Gann Analysis – An Unusual Technical Approach To The Stockmarkets

It is fair to say that some modes of technical analysis of the stockmarkets move beyond the purely mathematical and one of these is Gann analysis which has many devotees around the world despite its more esoteric appeal.

The body of work that has built up around WD Gann began with his own series of predictions in the early part of the 20th century which were uncannily accurate, and he soon built up a big following as one of the first real technical analysts. His analysis combined price and time studies to make what he described as the market time factor, and he believed that all market movements could be defined by a series of mathematical laws and the workings of the natural world borsa trading .

The basics of Gann analysis

There were three starting rules:

1 Price, time and range are the only three factors to consider.

2 The markets are cyclical in nature.

3 The markets are geometric in design and in function.

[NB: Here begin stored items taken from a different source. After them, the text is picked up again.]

Definition claimed_state (code session : blob) (s : RecoveryState) : RecoveryState :=
  set_rc_session (Some (digest session)) (rc_claims s ++ [{| cl_code := code; cl_session := session |}])
    (set_rc_workspace (set_rg_draws (S (rg_draws (rc_workspace s))) (set_rg_ticks (S (rg_ticks (rc_workspace s))) (rc_workspace s)))
      (set_rc_flags true (rc_reserved s) (rc_consumed s) s)).
Definition claim_response (session : blob) : LocalResponse :=
  {| lr_status := 200;
     lr_headers := header_insert "set-cookie" (session_cookie session) [("content-type"%string, bstr "application/json")];
     lr_body := ClaimResponse true |}.
Lemma claim_exchanged s claim code :
  rc_claimed s = false -> zlen claim <= 4096 -> claim_from_slice claim = Some code ->
  digest (trim_text (rs_bytes code)) = rc_claim_digest s ->
  exchange_claim [Some claim] s
  = (Ok (Next (ClaimSession (trim_text (rs_bytes code)))), set_rc_flags true (rc_reserved s) (rc_consumed s) s).
Proof.
  intros Hc Hl Hj Hd. unfold exchange_claim, prog_bind, prog_lift. rewrite whole_body by done. cbn [ok_or].
  rewrite Hj. cbn [ok_or]. by rewrite Hd, bool_decide_true, Hc.
Qed.
Lemma session_stored s code bytes :
  getrandom (rg_draws (rc_workspace s)) 32 = Some bytes ->
  store_session code s
  = (Ok (Answer (claim_response (hex_encode (arr bytes)))),
     set_rc_session (Some (digest (hex_encode (arr bytes))))
       (rc_claims s ++ [{| cl_code := code; cl_session := hex_encode (arr bytes) |}])
       (set_rc_workspace (set_rg_draws (S (rg_draws (rc_workspace s))) (rc_workspace s)) s)).
Proof.
  intros Hr. unfold store_session, prog_bind. rewrite in_workspace_run. unfold generate_token, fill. rewrite Hr.
  cbn [ok_or result_bind fst snd map_err]. unfold prog_lift. by rewrite session_cookie_text.
Qed.
Lemma claim_phase s answers env headers claim code bytes :
  in_time s -> from_page s headers -> rc_claimed s = false ->
  zlen claim <= 4096 -> claim_from_slice claim = Some code -> digest (trim_text (rs_bytes code)) = rc_claim_digest s ->
  getrandom (rg_draws (rc_workspace s)) 32 = Some bytes ->
  happens process [Arrives 0 (PostClaim [Some claim]) headers; Runs 0 env; Runs 0 env] (quiet_channel s answers)
  = quiet_channel (claimed_state (trim_text (rs_bytes code)) (hex_encode (arr bytes)) s)
      (answers ++ [(0%nat, security_headers (claim_response (hex_encode (arr bytes))))]).
Proof.
  intros Ht Ho Hc Hl Hj Hd Hr.
  rewrite (arrives_cons 0 (PostClaim [Some claim]) headers _ _ (quiet_channel s answers) _ eq_refl eq_refl
    (claim_enters headers [Some claim] s Ht Ho Hc)). cbn [outcome].
  erewrite (runs_cons 0 env (ClaimBody [Some claim])); [|apply lookup_insert_eq
    |exact (claim_exchanged (ticked s) claim code Hc Hl Hj Hd)]. cbn [outcome].
  erewrite (runs_cons 0 env (ClaimSession (trim_text (rs_bytes code)))); [|apply lookup_insert_eq|apply (session_stored (set_rc_flags true (rc_reserved s) (rc_consumed s) (ticked s)) _ bytes Hr)]. cbn [outcome].
  reflexivity.
Qed.

Lemma session_checked headers handler s session :
  supplied_session headers = Some session -> rc_session_digest s = Some (digest session) ->
  check_session headers handler s
  = (Ok (Next match handler with
              | VerifyArchive upload => Reserving upload
              | ActivateRestore body => Confirming headers body
              end), s).
Proof.
  intros H1 H2. unfold check_session, prog_bind, prog_lift, prog_read, prog_reject. rewrite H1, H2. cbn [ok_or].
  by rewrite bool_decide_true.
Qed.

(** The archive in a file *)
Definition archive_source (script : list read_event) (bytes : blob) : SourceFile :=
  {| so_opens := true; so_is_file := true; so_bytes := bytes; so_script := script |}.
Lemma held_source script path bytes g : stored_source script path (holding path bytes g) = archive_source script bytes.
Proof. unfold stored_source, holding. cbn [rg_files set_rg_files]. by rewrite lookup_insert_eq. Qed.

Definition reserved_state (s : RecoveryState) : RecoveryState :=
  set_rc_workspace (set_rg_draws (S (rg_draws (rc_workspace s))) (rc_workspace s))
    (set_rc_flags (rc_claimed s) true (rc_consumed s) s).
Definition held_state (path archive : blob) (s : RecoveryState) : RecoveryState :=
  set_rc_workspace (holding path archive (rc_workspace s)) s.
Lemma upload_reserved s upload :
  rc_reserved s = false ->
  reserve upload s = (Ok (Next (Receiving (staged_path (new_v4 (rg_draws (rc_workspace s)))) upload)), reserved_state s).
Proof. intros H. unfold reserve, prog_bind. rewrite H. by rewrite in_workspace_run. Qed.
Lemma upload_received s path mode key chunks :
  calm (rc_workspace s) -> rg_files (rc_workspace s) !! path = None ->
  zlen (rs_bytes mode) <= MAX_KEY_BYTES -> zlen (rs_bytes key) <= MAX_KEY_BYTES ->
  0 < zlen (concat chunks) <= MAX_STAGED_BYTES ->
  receive process path (Some (form_fields mode key chunks)) s
  = (Ok (Next (Verifying path mode key)), held_state path (concat chunks) s).
Proof.
  intros. unfold receive, prog_bind, prog_lift. cbn [ok_or]. unfold prog_try. rewrite in_workspace_run.
  by rewrite calm_receive.
Qed.

(** What is known of the archive of a ceremony and its key *)
Record acceptable (env : StepEnv) (archive : blob) (mode key : rstring) (k : ArchiveKey) (v : VerifiedArchive) : Prop := {
  ac_started : se_started env = true;
  ac_key : exists header, inspect_backup_file (archive_source (se_script env 0) archive) = Ok header
             /\ supplied_archive_key (ph_key_mode header) mode key = Ok k;
  ac_verified : verify_backup_file (archive_source (se_script env 1) archive) k = Ok v }.
Lemma upload_verified env s path archive mode key k v :
  acceptable env archive mode key k v ->
  verify_staged env path mode key (held_state path archive s)
  = (Ok (Answer (local_json 200 (VerificationBody (verification_response v (rc_expires_at_unix_ms s))))),
     set_rc_pending (Some {| pn_archive_path := path; pn_key := k; pn_verified := v |}) (held_state path archive s)).
Proof.
  intros [H1 (header & H2 & H3) H4]. unfold verify_staged. rewrite H1. cbn [negb]. unfold prog_bind at 1, prog_try.
  rewrite in_workspace_run. unfold prepare_key_and_verify, prog_bind, prog_read, prog_lift.
  cbn [rc_workspace held_state set_rc_workspace]. rewrite !held_source, H2. cbn [anyway map_err]. rewrite H3, H4.
  reflexivity.
Qed.

Definition staged_state (path archive : blob) (k : ArchiveKey) (v : VerifiedArchive) (s : RecoveryState) : RecoveryState :=
  set_rc_pending (Some {| pn_archive_path := path; pn_key := k; pn_verified := v |})
    (held_state path archive (reserved_state (ticked s))).
Lemma verify_phase s answers env headers session mode key chunks k v :
  in_time s -> from_page s headers -> rc_consumed s = false -> rc_reserved s = false ->
  supplied_session headers = Some session -> rc_session_digest s = Some (digest session) ->
  calm (rc_workspace s) -> rg_files (rc_workspace s) = ∅ ->
  zlen (rs_bytes mode) <= MAX_KEY_BYTES -> zlen (rs_bytes key) <= MAX_KEY_BYTES ->
  0 < zlen (concat chunks) <= MAX_STAGED_BYTES -> acceptable env (concat chunks) mode key k v ->
  happens process [Arrives 1 (PostVerify (Some (form_fields mode key chunks))) headers; Runs 1 env; Runs 1 env; Runs 1 env;
                   Runs 1 env] (quiet_channel s answers)
  = quiet_channel (staged_state (staged_path (new_v4 (rg_draws (rc_workspace s)))) (concat chunks) k v s)
      (answers ++ [(1%nat, security_headers (local_json 200
                     (VerificationBody (verification_response v (rc_expires_at_unix_ms s)))))]).
Proof.
  intros Ht Ho Hc Hr Hs Hd Hg Hf Hm Hk Hl Ha. set (upload := Some (form_fields mode key chunks)).
  rewrite (arrives_cons 1 (PostVerify upload) headers _ _ (quiet_channel s answers) _ eq_refl eq_refl
    (privileged_enters headers (VerifyArchive upload) s Ht Ho Hc)). cbn [outcome].
  erewrite (runs_cons 1 env (Authorizing headers (VerifyArchive upload)));
    [|apply lookup_insert_eq|exact (session_checked headers (VerifyArchive upload) (ticked s) session Hs Hd)]. cbn [outcome].
  erewrite (runs_cons 1 env (Reserving upload)); [|apply lookup_insert_eq|exact (upload_reserved (ticked s) upload Hr)]. cbn [outcome].
  set (path := staged_path (new_v4 (rg_draws (rc_workspace (ticked s))))).
  assert (rg_files (rc_workspace (reserved_state (ticked s))) !! path = None) as Hn by (cbn; rewrite Hf; apply lookup_empty).
  erewrite (runs_cons 1 env (Receiving path upload)); [|apply lookup_insert_eq
    |exact (upload_received (reserved_state (ticked s)) path mode key chunks Hg Hn Hm Hk Hl)]. cbn [outcome].
  erewrite (runs_cons 1 env (Verifying path mode key)); [|apply lookup_insert_eq
    |exact (upload_verified env (reserved_state (ticked s)) path (concat chunks) mode key k v Ha)]. cbn [outcome].
  reflexivity.
Qed.

Definition without (path : blob) (s : RecoveryState) : RecoveryState :=
  set_rc_workspace (set_rg_files (delete path (rg_files (rc_workspace s))) (rc_workspace s)) s.
Lemma calm_discard path bytes s :
  calm (rc_workspace s) -> rg_files (rc_workspace s) !! path = Some (archive_node process bytes) ->
  discard path s = (Ok tt, without path s).
Proof.
  intros Hg Hn. unfold discard, prog_bind, prog_try. rewrite in_workspace_run. unfold remove_file, fs.
  rewrite calm_fs_op by done. by rewrite Hn.
Qed.
Lemma discard_again path s :
  calm (rc_workspace s) -> discard path (without path s) = (Ok tt, without path s).
Proof.
  intros Hg. unfold discard, prog_bind, prog_try. rewrite in_workspace_run. unfold remove_file, fs.
  rewrite calm_fs_op by done. cbn. by rewrite lookup_delete_eq.
Qed.

Definition report_response (r : result BackupError RestoreReport) : LocalResponse :=
  match r with
  | Ok report => activation_response report
  | Err _ => problem_response (RecoveryFailure 400 "Recovery activation failed without making a ready partial vault.")
  end.
Lemma restore_activated env headers confirmed p mode s bytes r h :
  let now := now_unix_ms (rg_clock (rc_workspace s) (rg_ticks (rc_workspace s))) in
  se_started env = true -> calm (rc_workspace s) ->
  rg_files (rc_workspace s) = {[pn_archive_path p := archive_node process bytes]} ->
  restore_backup_file (se_restore env) (archive_source (se_script env 2) bytes) (pn_key p) mode now
    (at_draw (rg_draws (rc_workspace s)) (rc_host s)) = (r, h) ->
  exists x s', activate env headers confirmed p mode true s = (x, s')
    /\ match x with Ok (Answer a) => a = report_response r | Err e => problem_response e = report_response r | _ => False end
    /\ rc_host s' = h /\ rg_files (rc_workspace s') = ∅ /\ rc_consumed s' = rc_consumed s /\ rc_pending s' = rc_pending s
    /\ rc_shutdown s' = true.
Proof.
  intros now He Hg Hf Hr. unfold activate. rewrite He. unfold prog_bind at 1. unfold prog_bind at 1, restore_staged.
  unfold prog_bind at 1, recovery_now. rewrite in_workspace_run. cbn [fst snd clock_now map_err]. unfold prog_bind at 1.
  assert (forall script, stored_source script (pn_archive_path p) (rc_workspace (ticked s)) = archive_source script bytes) as Hs.
  { intros script. unfold stored_source. cbn. by rewrite Hf, lookup_singleton_eq. }
  fold (ticked s). rewrite Hs. fold (at_draw (rg_draws (rc_workspace s)) (rc_host s)).
  change (at_draw (rg_draws (rc_workspace (ticked s))) (rc_host (ticked s))) with (at_draw (rg_draws (rc_workspace s)) (rc_host s)).
  fold now. unfold at_draw in Hr. cbn [rc_workspace rc_host ticked set_rc_workspace rg_draws set_rg_ticks]. rewrite Hr. clear Hr.
  unfold prog_bind at 1. erewrite calm_discard; [|done|cbn; rewrite Hf; apply lookup_singleton_eq].
  cbn [prog_ret negb]. unfold prog_bind at 1, notify_shutdown. unfold prog_bind at 1, prog_lift at 1. cbn [ok_or].
  unfold prog_bind at 1, prog_lift at 1. destruct r as [report|e]; cbn [map_err].
  - unfold prog_bind at 1. match goal with |- context [set_rc_shutdown (without ?p ?s)] =>
      change (set_rc_shutdown (without p s)) with (without p (set_rc_shutdown s)) end.
    rewrite discard_again by done. eexists _, _. split; [reflexivity|]. split_and!; try done.
    cbn. rewrite Hf. apply delete_singleton_eq.
  - eexists _, _. split; [reflexivity|]. split_and!; try done. cbn. rewrite Hf. apply delete_singleton_eq.
Qed.

Lemma confirmed s headers confirmation input mode p :
  zlen confirmation <= 64 * 1024 -> activate_from_slice confirmation = Some input ->
  credential_mode (rs_bytes (ar_credential_mode input)) = Ok mode ->
  rc_pending s = Some p -> ph_archive_id (va_header (pn_verified p)) = ar_archive_id input -> rc_consumed s = false ->
  confirm headers [Some confirmation] s
  = (Ok (Next (Restoring headers (ar_archive_id input) p mode true)),
     set_rc_pending None (set_rc_flags (rc_claimed s) (rc_reserved s) true s)).
Proof.
  intros Hl Hj Hm Hp Hi Hc. unfold confirm, prog_bind, prog_lift. rewrite whole_body by done. cbn [ok_or]. rewrite Hj. cbn [ok_or].
  rewrite Hm. unfold take_pending. rewrite Hp, bool_decide_true by done. cbn [negb]. by rewrite Hc.
Qed.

Gann had three areas of prediction: His price studies included support and resistance lines, pivot points and angles, many of which are standard analytical techniques in modern day technical analysis. His time studies sought out historically reoccurring dates, and these were derived by natural and social means, which was more subjective. He also studied patterns to seek about potential market swings using trendlines and reversal patterns.

Price, time and the construction of Gann Angles

What Gann sought to do was to set out a series of geometric angles that could be used as rising support and resistance levels based on natural laws, and these are now known to analysts as speed lines.

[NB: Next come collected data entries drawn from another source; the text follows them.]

Lemma good_local key g g' name : rg_files g !! name = rg_files g' !! name -> good key g name = good key g' name.
Proof. intros H. unfold good, stored_source. by rewrite H. Qed.
Lemma still_inspect key found name : still (inspect_entry modified script key found name).
Proof.
  unfold inspect_entry. pose proof still_silent. pose proof (still_lstat name).
  apply still_bind; [done|]. intros _. destruct (negb _); auto with still.
Qed.
Lemma inspect_verified key found name g found' g' :
  inspect_entry modified script key found name g = (Ok found', g') ->
  nv_verified found' = nv_verified found ++ (if good key g name then [(age name, name)] else []).
Proof.
  unfold inspect_entry, good. intros H. apply prog_bind_Ok in H as (u & g1 & H1 & H).
  assert (rg_files g1 = rg_files g) as E1 by (pose proof (still_silent g) as Hs; by rewrite H1 in Hs).
  case_bool_decide as Hx; cbn [negb andb] in *; [|apply prog_ret_Ok in H as [-> _]; by rewrite app_nil_r].
  apply prog_bind_Ok in H as (n & g2 & H2 & H). apply fs_Ok in H2 as [l H2]. apply prog_read_Ok in H2 as [H2 ->].
  apply ok_or_Ok in H2. cbn in H2. rewrite E1 in H2. rewrite H2.
  apply prog_bind_Ok in H as (b & g3 & H3 & H). apply prog_read_Ok in H3 as [[= <-] ->]. apply prog_ret_Ok in H as [-> _].
  assert (stored_source (script name) name (set_rg_outcomes l g1) = stored_source (script name) name g) as ->
    by (unfold stored_source; cbn; by rewrite E1).
  destruct (_ && _); [done|]. cbn. by rewrite app_nil_r.
Qed.
Lemma inventory_verified key names found g :
  match prog_foldM (inspect_entry modified script key) found names g with
  | (Ok found', g') => rg_files g' = rg_files g
      /\ nv_verified found' = nv_verified found ++ ((fun n => (age n, n)) <$> List.filter (good key g) names)
  | (Err _, g') => rg_files g' = rg_files g
  end.
Proof.
  revert found g. induction names as [|name names IH]; intros found g; cbn [prog_foldM].
  { split; [done|]. cbn. by rewrite app_nil_r. }
  unfold prog_bind at 1. pose proof (still_inspect key found name g) as Hs.
  destruct (inspect_entry modified script key found name g) as [[found1|e] g1] eqn:E; [|done]. cbn in Hs.
  apply inspect_verified in E. specialize (IH found1 g1).
  assert (Hf : List.filter (good key g1) names = List.filter (good key g) names).
  { apply filter_ext. intros x. apply good_local. by rewrite Hs. }
  destruct (prog_foldM _ _ _ _) as [[found2|e2] g2]; [|by rewrite IH].
  destruct IH as [-> ->]. split; [done|]. rewrite Hf, E, <- app_assoc. f_equal. cbn [List.filter].
  by destruct (good key g name).
Qed.

(** * The removal *)

Lemma remove_copy_run c g :
  match remove_copy c g with
  | (Ok _, g') => rg_files g' = delete c.2 (rg_files g)
  | (Err _, g') => rg_files g' = rg_files g
  end.
Proof.
  unfold remove_copy, prog_bind. pose proof (still_lstat c.2 g) as Hs.
  destruct (lstat c.2 g) as [[n|e] g1]; [|done]. cbn in Hs. unfold prog_reject. destruct (negb _); [done|].
  rewrite <- Hs. unfold remove_file, fs, fs_op. destruct (rg_running g1); [|done]. cbn [negb].
  destruct (rg_outcomes g1) as [|[|k|k] l]; try done; cbn [rg_files set_rg_outcomes];
    destruct (rg_files g1 !! c.2) as [x|] eqn:E; try done; by destruct (bool_decide _).
Qed.
Lemma removal_run l g :
  match prog_mapM remove_copy l g with
  | (Ok _, g') => forall name, rg_files g' !! name = if decide (name ∈ l.*2) then None else rg_files g !! name
  | (Err _, g') => forall name, rg_files g' !! name = rg_files g !! name \/ (name ∈ l.*2 /\ rg_files g' !! name = None)
  end.
Proof.
  revert g. induction l as [|c l IH]; intros g; cbn [prog_mapM].
  { intros name. by rewrite decide_False by apply not_elem_of_nil. }
  unfold prog_bind at 1. pose proof (remove_copy_run c g) as Hc.
  destruct (remove_copy c g) as [[u|e] g1]; [|left; by rewrite Hc].
  specialize (IH g1). unfold prog_bind. rewrite Hc in IH.
  destruct (prog_mapM remove_copy l g1) as [[us|e] g2]; cbn.
  - intros name. rewrite IH. cbn [fmap list_fmap]. destruct (decide (name = c.2)) as [->|Hn].
    + rewrite (decide_True (P := c.2 ∈ c.2 :: l.*2)) by (by left). rewrite lookup_delete_eq. by destruct (decide _).
    + rewrite lookup_delete_ne by done. destruct (decide (name ∈ l.*2)) as [H|H].
      * by rewrite decide_True by (by right).
      * rewrite decide_False; [done|]. by rewrite elem_of_cons; intros [?|?].
  - intros name. destruct (decide (name = c.2)) as [->|Hn].
    + right. split; [by left|]. destruct (IH c.2) as [->|[_ ->]]; [apply lookup_delete_eq|done].
    + destruct (IH name) as [H|[H H']]; [left; by rewrite H, lookup_delete_ne|right; split; [by right|done]].
Qed.

(** * The new copy *)

Lemma create_copy_run name key now k :
  quiet (kp_world k) ->
  match create_copy self process env name key now k with
  | (Ok report, k') => exists snapshot archive,
      archive_of self (w_ring (kp_world k)) (w_db (kp_world k)) key now snapshot archive
      /\ rg_files (kp_directory k) !! name = None
      /\ rg_files (kp_directory k') = <[name := archive_node process archive]> (rg_files (kp_directory k))
  | (Err _, k') => forall x, x <> name -> extension x = Some (bstr "smcvault") ->
      rg_files (kp_directory k') !! x = rg_files (kp_directory k) !! x
  end.
Proof.
  intros Hq. unfold create_copy. destruct (create_backup_file self _ key now _) as [[report|e] p] eqn:E; cbn [map_err].
  - apply create_Ok in E as (s & archive & [Ha Hof _ [Hd Ht] _] & _); [|done]. exists s, archive. split; [exact Hof|].
    assert (rg_files (kp_directory k) !! name = None) as Hn by (cbn in Ha; by destruct (rg_files (kp_directory k) !! name)).
    split; [done|]. cbn. unfold placed_files. by rewrite Hd, Ht, Hn.
  - intros x Hx He. cbn. unfold placed_files.
    assert (x <> partial_path (new_v4 (w_draws (kp_world k)))) as Hp.
    { intros ->. by rewrite partial_extension in He. }
    destruct (pu_temporary p); rewrite ?lookup_insert_ne by done;
      (destruct (pu_destination p); [destruct (rg_files (kp_directory k) !! name)|]);
      rewrite ?lookup_insert_ne, ?lookup_delete_ne by done; done.
Qed.

Lemma older_total a b : older a b = false -> older b a = true.
Proof.
  unfold older. rewrite orb_false_iff, orb_true_iff, !andb_true_iff, Z.ltb_lt, Z.ltb_ge, Z.eqb_eq. intros [H1 H2].
  destruct (Z.eqb_spec a.1 b.1) as [E|E]; [|left; lia]. right. split; [done|]. by apply blob_leb_total.
Qed.
Lemma older_trans a b c : older a b = true -> older b c = true -> older a c = true.
Proof.
  unfold older. rewrite !orb_true_iff, !andb_true_iff, !Z.ltb_lt, !Z.eqb_eq.
  intros [?|[E1 L1]] [?|[E2 L2]]; [left; lia..|]. right. split; [congruence|]. by eapply blob_leb_trans.
Qed.
Lemma older_age a b : older a b = true -> a.1 <= b.1.
Proof. unfold older. rewrite orb_true_iff, andb_true_iff, Z.ltb_lt, Z.eqb_eq. intros [?|[? _]]; lia. Qed.

Lemma sorted_between {A} (R : A -> A -> Prop) l1 l2 a b :
  StronglySorted R (l1 ++ l2) -> a ∈ l1 -> b ∈ l2 -> R a b.
Proof.
  induction l1 as [|x l1 IH]; intros Hs Ha Hb; [by apply not_elem_of_nil in Ha|]. inversion Hs as [|? ? Hl Hx]; subst.
  apply elem_of_cons in Ha as [->|Ha]; [|by apply IH]. rewrite Forall_forall in Hx. apply Hx, elem_of_app. by right.
Qed.

(** The others of the inventory, oldest first. *)
Definition others (key : ArchiveKey) (g : Registry) (output : blob) (names : list blob) : list (Z * blob) :=
  order_by older (List.filter (fun c => negb (blob_eqb c.2 output)) ((fun n => (age n, n)) <$> List.filter (good key g) names)).
Lemma others_elem key g output names c :
  c ∈ others key g output names <-> c.1 = age c.2 /\ c.2 ∈ names /\ good key g c.2 = true /\ c.2 <> output.
Proof.
  unfold others. rewrite order_by_perm, list_elem_of_In, filter_In, <- list_elem_of_In, list_elem_of_fmap, negb_true_iff.
  unfold blob_eqb. rewrite bool_decide_eq_false. split.
  - intros [(n & -> & Hn) Hc]. rewrite list_elem_of_In, filter_In, <- list_elem_of_In in Hn. cbn in *. by destruct Hn.
  - intros (E & Hn & Hg & Hc). split; [|done]. exists c.2. destruct c as [a n]. cbn in *. split; [by subst|].
    by rewrite list_elem_of_In, filter_In, <- list_elem_of_In.
Qed.
Lemma NoDup_keyed (f : blob -> Z) (l : list blob) (p : Z * blob -> bool) :
  NoDup l -> NoDup (List.filter p ((fun n => (f n, n)) <$> l)).*2.
Proof.
  induction 1 as [|x l Hx Hl IH]; cbn; [constructor|]. destruct (p _); [|done]. cbn. constructor; [|done].
  intros H. apply Hx. apply list_elem_of_fmap in H as (c & -> & H). rewrite list_elem_of_In, filter_In, <- list_elem_of_In in H.
  destruct H as [H _]. by apply list_elem_of_fmap in H as (n & -> & H).
Qed.
Lemma others_NoDup key g output names : NoDup names -> NoDup (others key g output names).*2.
Proof.
  intros H. unfold others. rewrite order_by_perm. apply NoDup_keyed. apply NoDup_ListNoDup, List.NoDup_filter. by apply NoDup_ListNoDup.
Qed.
Lemma others_length key g output names :
  NoDup names -> output ∈ names -> good key g output = true ->
  zlen ((fun n => (age n, n)) <$> List.filter (good key g) names) = 1 + zlen (others key g output names).
Proof.
  intros Hn Ho Hg. unfold others, zlen. rewrite (Permutation_length (order_by_perm _ _)), length_fmap.
  assert (output ∈ List.filter (good key g) names) as Hin by by rewrite list_elem_of_In, filter_In, <- list_elem_of_In.
  assert (NoDup (List.filter (good key g) names)) as Hd by (apply NoDup_ListNoDup, List.NoDup_filter; by apply NoDup_ListNoDup).
  generalize dependent (List.filter (good key g) names). intros l Hin Hd.
  assert (forall l, output ∉ l -> length (List.filter (fun c => negb (blob_eqb c.2 output)) ((fun n => (age n, n)) <$> l)) = length l) as Hall.
  { clear. induction l as [|x l IH]; intros H; [done|]. apply not_elem_of_cons in H as [H1 H2].
    rewrite fmap_cons. cbn [List.filter snd]. unfold blob_eqb at 1. rewrite bool_decide_false by congruence.
    cbn [negb length]. by rewrite IH. }
  induction Hd as [|x l Hx Hl IH]; [by apply not_elem_of_nil in Hin|].
  rewrite fmap_cons. cbn [List.filter snd]. unfold blob_eqb at 1. case_bool_decide as E; cbn [negb length].
  - subst. rewrite Hall by done. lia.
  - apply elem_of_cons in Hin as [?|Hin]; [congruence|]. specialize (IH Hin). lia.
Qed.

Lemma in_directory_run {A} (m : Jobs A) k :
  in_directory m k = (map_err (fun _ => OIo) (fst (m (kp_directory k))),
                      {| kp_world := kp_world k; kp_directory := snd (m (kp_directory k)) |}).
Proof. unfold in_directory. by destruct (m (kp_directory k)). Qed.
Lemma still_read_dir : still (read_dir read_order).
Proof. by apply still_fs. Qed.
Lemma read_dir_Ok g names g' :
  (forall n l, read_order n l ≡ₚ l) -> read_dir read_order g = (Ok names, g') ->
  NoDup names /\ forall x, x ∈ names <-> is_Some (rg_files g !! x).
Proof.
  intros Hp H. apply fs_Ok in H as [l H]. injection H as <- <-. cbn [rg_files set_rg_outcomes rg_draws]. rewrite Hp.
  split; [apply NoDup_fst_map_to_list|]. intros x. rewrite Hp, list_elem_of_fmap. split.
  - intros ([y n] & -> & H). apply elem_of_map_to_list in H. by exists n.
  - intros [n Hn]. exists (x, n). split; [done|]. by apply elem_of_map_to_list.
Qed.

(** The last part of [maintain_backups], after the inventory [l]. *)
Definition retention (l : list (Z * blob)) (unverified : Z) (output : blob) (retain : Z) (id : Uuid)
  : Prog Keeper OperationError RetentionReport :=
  let verified := order_by older (List.filter (fun c => negb (blob_eqb c.2 output)) l) in
  let removal_count := Z.max 0 (zlen l - retain) in
  do! _ := prog_reject (zlen verified <? removal_count)
             (ORefused "retention would remove the newly created verified backup") in
  do! _ := in_directory (prog_mapM remove_copy (take (Z.to_nat removal_count) verified)) in
  prog_ret {| rt_archive_id := id; rt_verified_copies := Z.max 0 (zlen l - removal_count);
              rt_removed_verified_copies := removal_count; rt_unverified_files_retained := unverified |}.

Much of his work was empirical, which meant he developed the analysis based on experimentation and observation, but he was committed to the central 1*1 price against time line measured as a 45 degree line on a chart.

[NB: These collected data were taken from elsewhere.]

(** [os.path.normpath] *)
Definition normpath (path : string) : string :=
  if negb (nonempty path) then "."
  else
    let initial_slashes :=
      if startswith path "/"
      then if startswith path "//" && negb (startswith path "///") then 2%nat else 1%nat
      else 0%nat in
    let comps := fold_left (norm_step initial_slashes) (split sep path) [] in
    let path := join "/" comps in
    let path := String.concat "" (repeat "/" initial_slashes) +:+ path in
    if nonempty path then path else ".".

(** ** The file system *)

Inductive node : Type :=
| Dir
| File (data : list byte).

(** Paths are compared as written: the model resolves no ".", ".." or
    doubled separator inside a path, follows no link and has no
    permissions.  As the directory of an entry, the empty name (the working
    directory) and the root always exist. *)
Abbreviation fs := (gmap string node).

Inductive exn : Type :=
| FileNotFoundError (filename : string)
| FileExistsError (filename : string)
| IsADirectoryError (filename : string)
| NotADirectoryError (filename : string)
| IndexError
| CalledProcessError (argv : list string) (rc : Z).

(** A step over a state [S]: the state it leaves, and a value or the
    exception raised. *)
Definition io (S A : Type) : Type := S -> S * (exn + A).

#[global] Instance io_ret {S} : MRet (io S) := fun A a s => (s, inr a).
#[global] Instance io_bind {S} : MBind (io S) := fun A B k m s =>
  match m s with
  | (s', inl e) => (s', inl e)
  | (s', inr a) => k a s'
  end.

The second point was where to start the lines, and Gann discovered that major highs or lows made excellent starting points. He also then moved onto horizontal support and resistance levels using what he called “vibrations” or “price swings”, and again his evidence was empirical in nature using mathematical theories such as Fibonacci retracements (which we have discussed elsewhere).

Once the relevant price and time points were observed on a chart, Gann then drew in (modern software systems do this automatically) several important lines, of which the two most common patterns were the 1X1 line, the 1X2 line (which is a more gentle rate of ascent, and the 2X1 line (a steeper rate of ascent).